Morales played in three games for the Denver Dynamite of the Arena Football League (AFL) during the AFL's inaugural 1987 season, converting two of 12 field goals and 11 of 18 extra points while also posting one solo tackle, one forced fumble, and one pass breakup. The Dynamite finished the season with a 4–2 record. On August 1, 1987, the Dynamite beat the Pittsburgh Gladiators in ArenaBowl I by a score of 45–16.
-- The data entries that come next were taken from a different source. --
(** * remark-attributes: the attachment transform of [lib/index.js]

    A shallow embedding of the second phase of the plugin
    ([attributesTransform] and the functions it calls) and the properties
    of it that the specification states.

    The tree is the mdast tree as the JavaScript code sees it: a node is an
    object with a [type] string and optional fields.  Every in-place
    mutation of the source is an explicit update here; the input is a tree
    (no object is shared between two places of it). *)

From Stdlib Require Import ZArith String Ascii Lia.
From stdpp Require Import base option list strings.

Set Warnings "-register-all".

#[local] Open Scope string_scope.
#[local] Open Scope Z_scope.
#[local] Open Scope nat_scope.

(** ** Data model *)

(** A unist point: [line], [column], [offset], each possibly missing. *)
Record Point := mkPoint {
  line : option Z;
  column : option Z;
  offset : option Z
}.

(** A unist position; [pos_start] and [pos_end] are the fields [start]
    and [end] of the source. *)
Record Position := mkPosition {
  pos_start : option Point;
  pos_end : option Point
}.

(** A value of [data.hProperties]: a string, or an array of strings
    (the [className] entry). *)
Inductive PropVal :=
| PStr (s : string)
| PArr (l : list string).

(** [Record<string, string>]: the entries in [Object.entries] order. *)
Definition Attrs := list (string * string).

(** [data.hProperties]: the own properties of the object, in the order
    of their creation.  [Object.entries] lists them in the order of
    [objectEntries] below. *)
Definition Bag := list (string * PropVal).
(** ** No plaintext password reaches a table *)

Lemma elem_of_ciphertexts (db : Database) (v : string) :
  v ∈ ciphertexts db ↔
    (∃ r, r ∈ credentials db ∧ Cred.password_encrypted r = v)
    ∨ (∃ h, h ∈ password_history db ∧ Hist.password_encrypted h = v).
Proof.
  unfold ciphertexts. rewrite elem_of_app, !list_elem_of_fmap.
  split; (intros [(x & H1 & H2)|(x & H1 & H2)]; [left|right]; exists x; by split).
Qed.

Lemma assign_password_encrypted (now : string) (fields : list assignment) (r : Cred.row) :
  Cred.password_encrypted (foldl (assign now) r fields) = Cred.password_encrypted r
  ∨ set_password_encrypted (Cred.password_encrypted (foldl (assign now) r fields)) ∈ fields.
Proof.
  revert r. induction fields as [|a fields IH]; intros r; [by left|].
  simpl. destruct (IH (assign now r a)) as [Heq|Hin].
  - rewrite Heq. destruct r, a; simpl; auto. right. left.
  - right. by right.
Qed.

Lemma plain_fields_no_password (kw : Kwargs.t) (v : string) :
  set_password_encrypted v ∉ plain_fields kw.
Proof.
  unfold plain_fields.
  destruct kw as [pw [sn|] [un|] [em|] [nt|] [ct|]]; simpl; intros Hin;
    repeat (apply elem_of_cons in Hin as [Hin|Hin]; [discriminate|]);
    by apply elem_of_nil in Hin.
Qed.

Section no_plaintext.
Context `{!Cipher} (c : Connection) (k : call).

Lemma accounted_committed : accounted c k (committed c).
Proof. intros v Hv. left. unfold stored. apply elem_of_app. by left. Qed.

Lemma accounted_view : accounted c k (view c).
Proof. intros v Hv. left. unfold stored. apply elem_of_app. by right. Qed.

Lemma accounted_with_history h db :
  accounted c k db → fresh_ciphertext k (Hist.password_encrypted h) →
  accounted c k (with_history h db).
Proof.
  intros Hdb Hh v Hv. apply elem_of_ciphertexts in Hv as [(r & Hr & <-)|(h' & Hh' & <-)].
  - apply Hdb, elem_of_ciphertexts. left. eauto.
  - simpl in Hh'. apply elem_of_app in Hh' as [Hh'|Hh'].
    + apply Hdb, elem_of_ciphertexts. right. eauto.
    + apply list_elem_of_singleton in Hh' as ->. by right.
Qed.

Lemma accounted_with_credential r db :
  accounted c k db → fresh_ciphertext k (Cred.password_encrypted r) →
  accounted c k (with_credential r db).
Proof.
  intros Hdb Hr v Hv. apply elem_of_ciphertexts in Hv as [(r' & Hr' & <-)|(h & Hh & <-)].
  - simpl in Hr'. apply elem_of_app in Hr' as [Hr'|Hr'].
    + apply Hdb, elem_of_ciphertexts. left. eauto.
    + apply list_elem_of_singleton in Hr' as ->. by right.
  - apply Hdb, elem_of_ciphertexts. right. eauto.
Qed.

Lemma accounted_with_updated f i db :
  accounted c k db →
  (∀ r, Cred.password_encrypted (f r) = Cred.password_encrypted r
        ∨ fresh_ciphertext k (Cred.password_encrypted (f r))) →
  accounted c k (with_updated f i db).
Proof.
  intros Hdb Hf v Hv. apply elem_of_ciphertexts in Hv as [(r' & Hr' & <-)|(h & Hh & <-)].
  - simpl in Hr'. unfold update_where_id in Hr'.
    apply list_elem_of_fmap in Hr' as (r & -> & Hr).
    destruct (decide (Cred.id r = i)).
    + destruct (Hf r) as [->|?]; [|by right].
      apply Hdb, elem_of_ciphertexts. left. eauto.
    + apply Hdb, elem_of_ciphertexts. left. eauto.
  - apply Hdb, elem_of_ciphertexts. right. eauto.
Qed.

Lemma accounted_without_credential cascade i db :
  accounted c k db → accounted c k (without_credential cascade i db).
Proof.
  intros Hdb v Hv. apply elem_of_ciphertexts in Hv as [(r & Hr & <-)|(h & Hh & <-)].
  - simpl in Hr. apply list_elem_of_filter in Hr as [_ Hr].
    apply Hdb, elem_of_ciphertexts. left. eauto.
  - simpl in Hh. apply Hdb, elem_of_ciphertexts. right. exists h. split; [|done].
    destruct cascade; [|done]. by apply list_elem_of_filter in Hh as [_ Hh].
Qed.
End no_plaintext.

Section ciphertext_only.
Context `{!Cipher}.

Lemma fresh_ciphertext_intro k iv P :
  written_password k = Some (iv, P) → fresh_ciphertext k (_encrypt_password iv P).
Proof. intros Hk. exists iv, P. split_and!; [done|done|apply encrypt_not_plaintext]. Qed.
(* ===================================================================== *)
(** * [app/api/applications/route.ts] *)
(* ===================================================================== *)

Module ApplicationsRoute.

(** [{ ...data }]: the own enumerable properties of [data].  An array
    spreads its elements under their indices, a string its code units;
    the other primitives have none. *)
Definition spread (data : JsVal) : JsObj :=
  match data with
  | JObj o => o
  | JArr xs => list_to_map (imap (λ i x, (pretty i, x)) xs)
  | JStr s =>
      list_to_map
        (imap (λ i c, (pretty i, JStr (String c EmptyString)))
              (String.list_ascii_of_string s))
  | JUndefined | JNull | JBool _ | JNum _ => ∅
  end.

(** [!data.company_name || !data.primary_business_model ||
     !data.current_stage], read left to right with short circuit. *)
Definition missing_required_fields (data : JsVal) : Handler bool :=
  company_name ← lift (Get data "company_name");
  if negb (ToBoolean company_name) then mret true else
  primary_business_model ← lift (Get data "primary_business_model");
  if negb (ToBoolean primary_business_model) then mret true else
  current_stage ← lift (Get data "current_stage");
  mret (negb (ToBoolean current_stage)).

(** The record built for a submission: [{ ...data, id, submitted_at }]. *)
Definition newApplication (data : JsVal) (now created : Z) : JsObj :=
  <[ "submitted_at" := JStr (toISOString created) ]>
    (<[ "id" := JStr (Date_now_toString now) ]> (spread data)).

(** The arguments of the [console.log("New application received:", ...)]
    call.  What is printed does not reach the response; the evaluation of
    the [funding] template can throw. *)
Definition log_new_application (data : JsVal) : Handler unit :=
  _ ← lift (Get data "company_name");
  _ ← lift (Get data "current_stage");
  funding_currency ← lift (Get data "funding_currency");
  guard (ToString_completes funding_currency);;
  funding_amount_seeking ← lift (Get data "funding_amount_seeking");
  guard (toLocaleString_completes funding_amount_seeking).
Morales appeared in 12 games for the Chicago Bruisers of the AFL in 1988, recording six of 31 field goals, 50 of 67 extra points, one successful two-point field goal, eight solo tackles, and three assisted tackles. The Bruisers finished the year 10–1–1 and lost to the Detroit Drive in ArenaBowl II. Morales was named first-team All-Arena for his performance during the 1988 season.

Morales signed with the San Francisco 49ers of the NFL in 1989, but was later released.

Morales played in seven games for the AFL's Dallas Texans in 1990, totaling six of 21 field goals, 18 of 24 extra points, and three solo tackles. The Texans finished the 1990 season with a 6–2 record. Morales advanced to his third ArenaBowl in three
AFL seasons, all with different franchises. The Texans lost to the Detroit Drive in ArenaBowl IV.

Morales played in all ten games for the New Orleans Night of the AFL in 1991, converting 17 of 45 field goals, 27 of 38 extra points, eight solo tackles, and two assisted tackles as the Night finished 4–6. Morales earned second-team All-Arena honors for the 1991 season. He appeared in five games for New Orleans in 1992, making five of 18 field goals and 12 of 15 extra points.